_Work order_
Show every line in the material below in which the string "unfold" appears.

_The records_

(** One that was written comes before those of the rest of the loop. *)
Lemma loop_post_written f b b' blocks e l' snt error w' stopped ws l1 bs :
  W b' b -> loop_post (of_write f b') blocks e l' snt error w' stopped ws l1 bs ->
  loop_post f (b :: blocks) e l' snt error w' stopped (b' :: ws) l1 bs.
Proof.
  intros HWb [Hw' Hb' Hbl Hco Hso He]. split; [done|done| | |done|].
  - cbn [length take]. by constructor.
  - intros Her Hst'. destruct (Hco Her Hst') as (-> & Hlen & ->). by rewrite !length_cons, Hlen.
  - intros Her. destruct (He Her) as [[-> Hlt]|[Hlt Hm]]; [left|right].
    + by rewrite !length_cons, Hlt.
    + split; [cbn [length]; lia | done].
Qed.

Lemma length_padded n bs : (length bs <= n)%nat -> length (padded n bs) = n.
Proof. intros. unfold padded. rewrite length_app, length_replicate. lia. Qed.

(** One write of the loop, with the rest of it. *)
Lemma wp_write_block f c bs n b (Q : Z -> world F -> Prop) :
  take (Z.to_nat n) bs = b -> 0 < n <= Z.of_nat (length bs) ->
  (may C (QWrite fd b) (-1) -> Q (-1) (working w k id fd 0 true f c bs)) ->
  (forall r b', r <> -1 -> W b' b ->
     Q r (working w k id fd 0 true (of_write f b') c bs)) ->
  wp C (write fd (buf_ k) n) Q (working w k id fd 0 true f c bs).
Proof.
  intros Hb Hn Hf Hs. eapply wp_write; [done|done|done| |].
  - by rewrite Hb.
  - intros r Hrn HCr. apply Hs; [lia|]. apply HW in HCr; [|lia].
    rewrite take_take in HCr.
    replace (Z.to_nat r `min` Z.to_nat n)%nat with (Z.to_nat r) in HCr by lia.
    by rewrite Hb in HCr.
Qed.

Lemma wp_receive_loop fuel f c bs blocks e l' :
  received size (inbox c) blocks e l' -> (length blocks < fuel)%nat -> length bs = size ->
  wp C (receive_loop fuel self fd)
    (fun error w' => exists stopped ws l1 bs',
       loop_post f blocks e l' (sent c) error w' stopped ws l1 bs')
    (working w k id fd 0 true f c bs).
Proof.
  intros Hrec. pose proof (rd_size _ _ _ _ _ Hr) as Hsz.
  remember (inbox c) as l eqn:Hl. revert fuel f c bs Hl.
  induction Hrec as [l l' Hst|l l' d b Hst Hcut|l l1 l' d e blocks Hst Hcut Hrec IH];
    intros [|fuel] f c bs -> Hfu Hbs; cbn [length] in Hfu; try lia;
    cbn [receive_loop]; wp_step;
    (eapply wp_load_shutdown; [done|done| |];
      [intros Hmay; apply wp_ret; eexists true, [], (inbox c), bs;
       split; [by destruct c|done|done|done|done|done]|]);
    wp_step; (eapply wp_worker_at; [done|done|]);
    wp_step; (eapply wp_memset; [done|done|]);
    wp_step; (eapply wp_recv; [done|done|by rewrite Hst| |]);
    rewrite Hst; [intros ? [= <-]|done|done|intros ? ? [= <- <-]|done|intros ? ? [= <- <-]].
  - cbn [Z.eqb]. apply wp_ret. eexists false, [], _, _.
    split; [done| |done|done|done|by left]. apply length_padded; simpl; lia.
  - pose proof (recv_step_length _ _ _ _ Hst) as Hd.
    rewrite (proj2 (Z.eqb_neq _ _)) by lia. wp_step.
    eapply wp_memchr; [done|by apply length_padded|]. rewrite find_padded.
    unfold cut in Hcut. destruct (list_find (eq newline) d) as [[i x]|] eqn:Hfind; [|done].
    injection Hcut as <-. cbn [fmap option_fmap option_map].
    apply list_find_Some in Hfind as (Hi & _).
    apply lookup_lt_Some in Hi. rewrite u64_small by lia. wp_step.
    eapply wp_write_block with (b := take (S i) d).
    + replace (Z.to_nat (Z.of_nat i + 1)) with (S i) by lia. unfold padded.
      by rewrite take_app_le by lia.
    + rewrite length_padded by done. lia.
    + intros Hm. cbn [Z.eqb]. apply wp_ret. eapply loop_post_unwritten; [by apply length_padded|done].
    + intros r b' Hr1 HWb. rewrite (proj2 (Z.eqb_neq _ _) Hr1).
      rewrite bool_decide_true by done. apply wp_ret. eexists false, [b'], _, _.
      split; [done|by apply length_padded| | done|done|done]. by repeat constructor.
  - pose proof (recv_step_length _ _ _ _ Hst) as Hd.
    rewrite (proj2 (Z.eqb_neq _ _)) by lia. wp_step.
    eapply wp_memchr; [done|by apply length_padded|]. rewrite find_padded.
    unfold cut in Hcut. apply fmap_None in Hcut as ->. cbn [fmap option_fmap option_map]. wp_step.
    eapply wp_write_block with (b := padded size d).
    + rewrite firstn_all2; [done|]. by rewrite length_padded.
    + rewrite length_padded by done. lia.
    + intros Hm. cbn [Z.eqb]. apply wp_ret. eapply loop_post_unwritten; [by apply length_padded|done].
    + intros r b' Hr1 HWb. rewrite (proj2 (Z.eqb_neq _ _) Hr1).
      rewrite bool_decide_false by by intros []. 
      eapply wp_mono; [|apply (IH fuel _ (Conn l1 (sent c))); [done|lia|by apply length_padded]].
      intros error w' (stopped & ws & l2 & bs' & Hlp).
      exists stopped, (b' :: ws), l2, bs'. by apply loop_post_written.
Qed.

End loop.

_Response_
Proof. intros. unfold padded. rewrite length_app, length_replicate. lia. Qed.
    unfold cut in Hcut. destruct (list_find (eq newline) d) as [[i x]|] eqn:Hfind; [|done].
    + replace (Z.to_nat (Z.of_nat i + 1)) with (S i) by lia. unfold padded.
    unfold cut in Hcut. apply fmap_None in Hcut as ->. cbn [fmap option_fmap option_map]. wp_step.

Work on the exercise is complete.